Lemma set_mode_spec h mode : handle_ok h →
  wp (WebRtcVad_set_mode h mode) (λ '(r, h'), (r = -1 ∨ r = 0) ∧ handle_ok h').
Proof.
  destruct h as [self|]; [|by intros; split; [left|]]. intros [Hs Hc]. unfold WebRtcVad_set_mode.
  destruct (Z.eqb_spec (init_flag self) kInitCheck) as [E|E]; cbn [negb]; [|by split; [left|split]].
  specialize (Hc E). rewrite set_mode_core_eq by apply Hs. cbn [mbind option_bind].
  destruct (mode_tables mode) as [[[[o1 o2] ind] tot]|] eqn:Em; apply wp_ret.
  - split; [by right|]. apply handle_ready. split; [by apply (core_wf_thresholds _ mode)|done].
  - split; [by left|]. by split.
Qed.

Lemma run_call_spec h c : handle_ok h → call_ok c →
  wp (run_call h c) (λ '(r, h'), result_ok c r ∧ handle_ok h').
Proof.
  intros Hh Hc. destruct c as [|mode|j fs frame n]; cbn [run_call].
  - destruct h as [self|]; [|by split; [left|]].
    wp_call (apply InitCore_spec, Hh). intros [r s] (-> & self' & -> & Hw & Hi & _).
    split; [by right|]. apply handle_ready. by split.
  - by apply set_mode_spec.
  - destruct h as [self|]; [|by split; [left|]].
    destruct frame as [frame|]; [|rewrite Process_refused by done; by split; [left|]].
    destruct Hc as (Hj & H16 & Hl).
    destruct (decide (init_flag self = kInitCheck ∧ valid_frame fs n)) as [[Hi Hv]|Hn].
    + wp_call (apply Process_spec; [done|split; [by apply Hh|done]|done|done|done]).
      intros [r h'] (self' & v & -> & Hr & _ & _ & Hd & ->).
      split; [right; by apply decision_binary|by apply handle_ready].
    + rewrite Process_refused; [by split; [left|]|]. simpl.
      destruct (decide (init_flag self = kInitCheck)); [right|by left]. intros Hv. by apply Hn.
Qed.

Lemma run_calls_spec cs h : handle_ok h → Forall call_ok cs →
  wp (run_calls h cs) (λ '(rs, h'), Forall2 result_ok cs rs ∧ handle_ok h').
Proof.
  intros Hh Hcs. revert h Hh. induction Hcs as [|c cs Hc Hcs IH]; intros h Hh; cbn [run_calls].
  { by split; [constructor|]. }
  apply wp_bind. wp_call (by apply run_call_spec). intros [r h1] [Hr Hh1].
  apply wp_bind. wp_call (by apply IH). intros [rs h2] [Hrs Hh2].
  apply wp_ret. split; [by constructor|done].
Qed.

(** ** Claims *)

(** The accepted combinations. The check accepts exactly 10, 20 or 30 ms at
    8, 16, 32 or 48 kHz. *)
Theorem ValidRateAndFrameLength_iff (rate : Z) (n : nat) :
  WebRtcVad_ValidRateAndFrameLength rate n =
    if decide (valid_frame rate n) then 0 else -1.
Proof. apply ValidRate_cases. Qed.

(** C15: the per-frame call on a valid frame. For an initialised instance in the
    invariant, a valid rate and length and a buffer of at least that many 16-bit
    samples, the call runs without an access outside an array, a shift by an amount
    out of range or a division by zero, whatever the samples and the uninitialised
    locals are, with signed arithmetic that wraps around (the source lets some 32-bit
    products and sums overflow, which the C standard leaves undefined); it returns 0 or 1, 1 exactly when the stored raw
    decision is positive, and leaves an initialised instance in the invariant with
    the same thresholds. *)
Theorem Process_correct (j : Junk) (self : VadInstT) (fs : Z) (frame : list Z) (n : nat) :
  junk_wf j → ready self → valid_frame fs n → Forall int16 frame → (n ≤ length frame)%nat →
  wp (WebRtcVad_Process j (Some self) fs (Some frame) n) (λ '(r, h),
    ∃ self', h = Some self' ∧ ready self' ∧ same_config self self' ∧
    (r = 0 ∨ r = 1) ∧ (r = 1 ↔ 0 < vad self')).
Proof.
  intros. wp_call (by apply Process_spec).
  intros [r h] (self' & v & -> & Hr & Hc & <- & Hd & ->). exists self'.
  split; [done|]. split; [done|]. split; [done|]. by apply decision_binary.
Qed.

Lemma Process_correct_witness :
  wp (WebRtcVad_Process raw_junk (Some fresh) 16000 (Some (replicate 320 1234)) 320) (λ '(r, h),
    ∃ self', h = Some self' ∧ ready self' ∧ same_config fresh self' ∧
    (r = 0 ∨ r = 1) ∧ (r = 1 ↔ 0 < vad self')).
Proof.
  apply (Process_correct raw_junk fresh 16000 (replicate 320 1234) 320).
  - apply raw_junk_wf.
  - apply fresh_spec.
  - split; [by right; left|]. right; left. reflexivity.
  - apply Forall_replicate. unfold int16. lia.
  - rewrite length_replicate. lia.
Defined.

(** The per-frame call refuses, with -1 and without touching the instance, a
    null handle, an instance that is not initialised, a null buffer and a rate or
    length that is not valid, and nothing else: otherwise the result is 0 or 1. *)
Theorem Process_refuses_iff (j : Junk) (h : option VadInstT) (fs : Z) (frame : option (list Z))
    (n : nat) :
  handle_ok h → call_ok (CallProcess j fs frame n) →
  (refused h fs frame n ↔ WebRtcVad_Process j h fs frame n = Some (-1, h)).
Proof.
  intros Hh Hc. split; [apply Process_refused|]. destruct h as [self|]; [|done].
  destruct frame as [frame|]; [|done]. cbn [refused]. destruct Hc as (Hj & H16 & Hl). intros E.
  destruct (decide (init_flag self = kInitCheck)) as [Hi|]; [|by left].
  destruct (decide (valid_frame fs n)) as [Hv|]; [|by right]. exfalso.
  pose proof (Process_spec j self fs frame n Hj (conj (proj2 Hh Hi) Hi) Hv H16 Hl) as HP.
  rewrite E in HP. destruct HP as (self' & v & _ & _ & _ & _ & Hd & Er).
  destruct (decision_binary v Hd) as [[Hb|Hb] _]; congruence.
Qed.

Lemma Process_refuses_iff_witness :
  refused (Some fresh) 8000 (Some (replicate 100 0)) 100 ↔
  WebRtcVad_Process raw_junk (Some fresh) 8000 (Some (replicate 100 0)) 100 =
    Some (-1, Some fresh).
Proof.
  apply (Process_refuses_iff raw_junk (Some fresh) 8000 (Some (replicate 100 0)) 100).
  - apply handle_ready, fresh_spec.
  - split; [apply raw_junk_wf|]. split; [apply Forall_replicate; unfold int16; lia|].
    rewrite length_replicate. lia.
Defined.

══════════════════════════════

Exercise aim: Only a number should be given in reply: how many lines in the entries above hold "else".

Answer section: 2